週末のロケハンを終え、休み明けから始まったテスト期間。

俺は前世でそれなりに勉強していた事や普段から予習復習をしている事もあり、危なげなく試験を終えた。

 

「月見里、お疲れー」

 

「あ、古賀。お疲れ~」

 

一息ついていると古賀が労いの言葉を掛けてくる。

俺もそれに返しながら古賀の方を見ると後ろには村上や柏木、森田の姿もあった。

 

「村上達もお疲れ~。森田、テストどうだった?」

 

「数学は間違いなく死んだ!」

 

俺の言葉に森田はキメ顔&グッドサインで返してきた。

なんて奴だ、もう死を受け入れている。

 

「カッコつけて言う台詞かよ」

 

「てか、お前二学期はマジで頑張らねぇと親にどやされっぞ」

 

開き直る森田に村上と柏木が冷静にツッコミを入れる。

しかし、無敵状態の森田にはまるで響いていない。本当に大丈夫なのだろうか?

まぁ、もしもの時は来期のテスト勉強見てやるか。

 

「それで、なんか用事?」

 

「やっと期末テストも終わったし『皆で飯でも行かね?』ってなってさ。月見里もどうよ?」

 

古賀に要件を尋ねると、どうやらテストが終わった事を祝して昼食で打ち上げをしようという事らしい。
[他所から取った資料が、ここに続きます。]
(* ===== verification/RlcAmRxSpec.v ===== *)
(** * RLC acknowledged mode: correctness of the receiving side

    The reception window is a list of slots, one per SN from [rx_next] on
    ([RxManager.window]).  [wf] is its invariant: a slot has the segments of its
    SN ordered by offset, [rx_next] is not delivered, the state variables are
    ordered rx_next <= rx_highest_status <= rx_next_highest <= rx_next +
    window_size.  [honest D] says that the segments not delivered yet are slices
    of the SDUs [D sn] of the peer. *)

From S2P Require Import Prelude TimeStat RlcPdu RlcSdu RlcRxManager RlcEntity RlcAm.
From S2P Require Import RlcAmControl RlcAmRx.

Module AmRxSpec.
Import Entity Am AmRx.

(** The configuration made by the constructor. *)
Record cfg (e : t) : Prop := {
  cfg_len : sn_field_length e = 12 \/ sn_field_length e = 18;
  cfg_mod : sn_modulus e = 2 ^ sn_field_length e;
  cfg_win : window_size e = sn_modulus e / 2
}.

Lemma cfg_window e : cfg e -> sn_modulus e = 2 * window_size e /\ 1 < window_size e.
Proof. intros [Hl Hm Hw]. rewrite Hw, Hm. by destruct Hl as [-> | ->]. Qed.

(** Distance of an SN from [rx_next]. *)
Definition off (e : t) (a : Z) : Z := (a - rx_next e) mod sn_modulus e.

Lemma modulus_rx_off e a :
  cfg e -> 0 <= rx_next e < sn_modulus e -> 0 <= a < sn_modulus e -> modulus_rx e a = off e a.
Proof.
  intros Hc Hn Ha. unfold modulus_rx, off. destruct (Z.ltb_spec (a - rx_next e) 0).
  - rewrite <- (Z.mod_add (a - rx_next e) 1), Z.mul_1_l, Z.mod_small by lia. done.
  - by rewrite Z.mod_small by lia.
Qed.

Lemma off_range e a : cfg e -> 0 <= off e a < sn_modulus e.
Proof. intros Hc. destruct (cfg_window e Hc). apply Z.mod_pos_bound. lia. Qed.

Lemma off_inj e a b :
  0 <= a < sn_modulus e -> 0 <= b < sn_modulus e -> off e a = off e b -> a = b.
Proof. intros. by apply (sub_mod_inj (sn_modulus e) a b (rx_next e)). Qed.

(** The SN at a distance. *)
Definition sn_at (e : t) (i : Z) : Z := (rx_next e + i) mod sn_modulus e.

Lemma off_sn_at e i : 0 <= i < sn_modulus e -> off e (sn_at e i) = i.
Proof.
  intros Hi. unfold off, sn_at. rewrite Zminus_mod_idemp_l.
  replace (rx_next e + i - rx_next e) with i by lia. by apply Z.mod_small.
Qed.

Lemma sn_at_off e a : 0 <= a < sn_modulus e -> sn_at e (off e a) = a.
Proof.
  intros Ha. unfold off, sn_at. rewrite Z.add_mod_idemp_r by lia.
  replace (rx_next e + (a - rx_next e)) with a by lia. by apply Z.mod_small.
Qed.

Lemma sn_at_range e i : cfg e -> 0 <= sn_at e i < sn_modulus e.
Proof. intros Hc. destruct (cfg_window e Hc). apply Z.mod_pos_bound. lia. Qed.

(** ** Slots *)

Definition so_le (p q : Pdu.nr_rlc_pdu_t) : Prop := Pdu.so p <= Pdu.so q.

(** A received segment: the data is freed when the SDU is delivered. *)
Definition node_ok (p : Pdu.nr_rlc_pdu_t) : Prop :=
  0 <= Pdu.so p /\ (Pdu.is_first p = true <-> Pdu.so p = 0) /\ 0 < Pdu.size p
  /\ forall d, Pdu.data p = Some d -> Pdu.size p = zlen d.

(** The slot of SN [sn]; its first segment tells whether the SDU was
    delivered. *)
Record slot_ok (sn : Z) (l : list Pdu.nr_rlc_pdu_t) : Prop := {
  s_sorted : StronglySorted so_le l;
  s_nodes : Forall (fun p => Pdu.sn p = sn /\ node_ok p) l;
  s_head : forall p, p ∈ l -> Pdu.data p = None ->
    exists h tl, l = h :: tl /\ Pdu.data h = None /\ Pdu.so h = 0
}.

Lemma slot_ok_nil sn : slot_ok sn [].
Proof. constructor; try constructor. by intros p Hp%elem_of_nil. Qed.

Definition stop_so (pdu c : Pdu.nr_rlc_pdu_t) : bool := Pdu.so c >? Pdu.so pdu.

Lemma insert_slot_ok sn l pdu :
  slot_ok sn l -> Pdu.sn pdu = sn -> node_ok pdu -> Pdu.data pdu <> None ->
  slot_ok sn (Pdu.insert_before (stop_so pdu) pdu l).
Proof.
  intros [Hs Hn Hh] Hsn Hp Hd. constructor.
  - apply Pdu.insert_before_sorted; [intros ???; unfold so_le; lia| |done].
    apply Forall_true. intros c. unfold stop_so, so_le. rewrite Z.gtb_ltb.
    destruct (Z.ltb_spec (Pdu.so pdu) (Pdu.so c)); lia.
  - rewrite Pdu.insert_before_perm. by constructor.
  - intros p Hin Hpn. assert (Hin' : p ∈ l).
    { rewrite Pdu.insert_before_perm in Hin. apply elem_of_cons in Hin as [->|]; done. }
    destruct (Hh p Hin' Hpn) as (h & tl & -> & Hhn & Hhs). simpl. unfold stop_so at 1.
    rewrite Hhs, Z.gtb_ltb. destruct Hp as [Hso _].
    destruct (Z.ltb_spec (Pdu.so pdu) 0); [lia|]. eauto.
Qed.

Lemma drop_data_slot_ok sn l : slot_ok sn l -> Chain.full l = true -> slot_ok sn (map drop_data l).
Proof.
  intros [Hs Hn Hh] Hf. constructor.
  - clear -Hs. induction Hs as [|p l Hs IH Hp]; simpl; constructor; [done|]. by apply Forall_map.
  - apply Forall_map. eapply Forall_impl; [exact Hn|].
    intros p (? & ? & ? & ? & _). split_and!; try done.
  - intros p _ _. destruct l as [|h tl]; [done|]. exists (drop_data h), (map drop_data tl).
    split_and!; try done. apply Forall_cons in Hn as [(_ & Hso & _) _].
    unfold Chain.full in Hf. simpl in Hf. destruct (Pdu.data h); [|done].
    rewrite Z.gtb_ltb in Hf. destruct (Z.ltb_spec (-1 + 1) (Pdu.so h)); [done|]. simpl. lia.
Qed.

(** The segments not delivered yet are slices of the SDUs of the peer; all the
    segments end within the size of an SDU. *)
Definition honest_slot (D : Z -> list Z) (l : list Pdu.nr_rlc_pdu_t) : Prop :=
  Forall (fun p => Pdu.so p + Pdu.size p <= NR_SDU_MAX
            /\ (Pdu.data p <> None ->
                Chain.slice_of (D (Pdu.sn p)) p /\ zlen (D (Pdu.sn p)) <= NR_SDU_MAX)) l.

Lemma reassemble_slot D sn l :
  slot_ok sn l -> honest_slot D l -> Chain.full l = true -> Chain.reassemble l = Ok (Some (D sn)).
Proof.
  intros [Hs Hn Hh] Hho Hf.
  destruct l as [|h tl]; [done|].
  assert (Hd : Pdu.data h <> None).
  { unfold Chain.full in Hf. simpl in Hf. by destruct (Pdu.data h). }
  assert (Hall : forall p, p ∈ h :: tl -> Chain.slice_of (D sn) p /\ zlen (D sn) <= NR_SDU_MAX).
  { intros p Hp. unfold honest_slot in Hho. rewrite Forall_forall in Hho, Hn.
    destruct (Hn p Hp) as [<- _]. apply Hho; [done|]. intros Hpn.
    destruct (Hh p Hp Hpn) as (h' & tl' & [= <- <-] & Hd' & _). done. }
  apply Chain.reassemble_correct; [|apply Forall_forall; intros p Hp; by apply Hall|done].
  apply (Hall h). left.
Qed.

(** Bytes held by a slot. *)
Definition held (l : list Pdu.nr_rlc_pdu_t) : Z :=
  zsum (fun p => match Pdu.data p with Some _ => Pdu.size p | None => 0 end) l.

Lemma held_nonneg sn l : slot_ok sn l -> 0 <= held l.
Proof.
  intros [_ Hn _]. apply zsum_nonneg. eapply Forall_impl; [exact Hn|].
  intros p (_ & _ & _ & ? & _). cbv beta. destruct (Pdu.data p); lia.
Qed.

(** ** The window *)

Definition win (e : t) : list (list Pdu.nr_rlc_pdu_t) := RxManager.window (rx e).

(** The slot at distance [i]; SNs behind the window share the slots of the
    window. *)
Definition slot_at (e : t) (i : Z) : list Pdu.nr_rlc_pdu_t :=
  nth (Z.to_nat (i mod window_size e)) (win e) [].

Record win_ok (e : t) : Prop := {
  wo_cfg : cfg e;
  wo_rx : RxManager.wf (rx e);
  wo_size : RxManager.size (rx e) = window_size e;
  wo_start : RxManager.sn_start (rx e) = rx_next e;
  wo_next : 0 <= rx_next e < sn_modulus e;
  wo_slots : forall i, 0 <= i < window_size e -> slot_ok (sn_at e i) (slot_at e i)
}.

Lemma length_win e : win_ok e -> Z.of_nat (length (win e)) = window_size e.
Proof. intros Hw. unfold win. rewrite RxManager.length_window by apply Hw. apply Hw. Qed.

Lemma slot_off e a :
  win_ok e -> RxManager.slot (rx e) a = Z.to_nat (off e a mod window_size e).
Proof.
  intros Hw. destruct (cfg_window e (wo_cfg _ Hw)). unfold RxManager.slot, RxManager.offset, off.
  rewrite (wo_size _ Hw), (wo_start _ Hw). do 3 f_equal. lia.
Qed.

Lemma is_sn_ok e a : win_ok e -> 0 <= a < sn_modulus e -> RxManager.is_sn (rx e) a.
Proof.
  intros Hw Ha. destruct (cfg_window e (wo_cfg _ Hw)). unfold RxManager.is_sn.
  rewrite (wo_size _ Hw). lia.
Qed.

Lemma get_pdus_ok e a :
  win_ok e -> 0 <= a < sn_modulus e -> get_pdus e a = Ok (slot_at e (off e a)).
Proof.
  intros Hw Ha. destruct (RxManager.get_spec (rx e) a (wo_rx _ Hw) (is_sn_ok e a Hw Ha)) as (l & E & Hl).
  unfold get_pdus. rewrite E. f_equal. unfold slot_at, win. rewrite (slot_off e a Hw) in Hl.
  symmetry. by apply nth_lookup_Some.
Qed.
今日は特に用事もなく断る理由もないので俺は喜んで頷いて返す。

 

「行く行く!」

 

「よっしゃ。そうだ、五条も誘って――」

 

俺とよく行動を共にしている新菜にも声を掛けようと、古賀が新菜の方に視線を向ける。

しかし、どうやら海夢ちゃんの方が少し早かったようだ。

 

「ごじょー君! 海行こーぜ! 今から!」

 

「……へ?」

 

突然の誘いに新菜は呆気に取られている。

とりあえず、原作通り二人きりで海に行くようなのでこちらとしては一安心。

新菜の人生初の海は海夢ちゃんと一緒じゃないとね!

そんな事を考えていると新菜が、そしてそれに続いて海夢ちゃんが俺の方を見てくる。

二人の視線から俺も一緒に誘おうとしている気配を察知したので、笑顔で手を振り返して暗に自分は見送る側に回る事を示した。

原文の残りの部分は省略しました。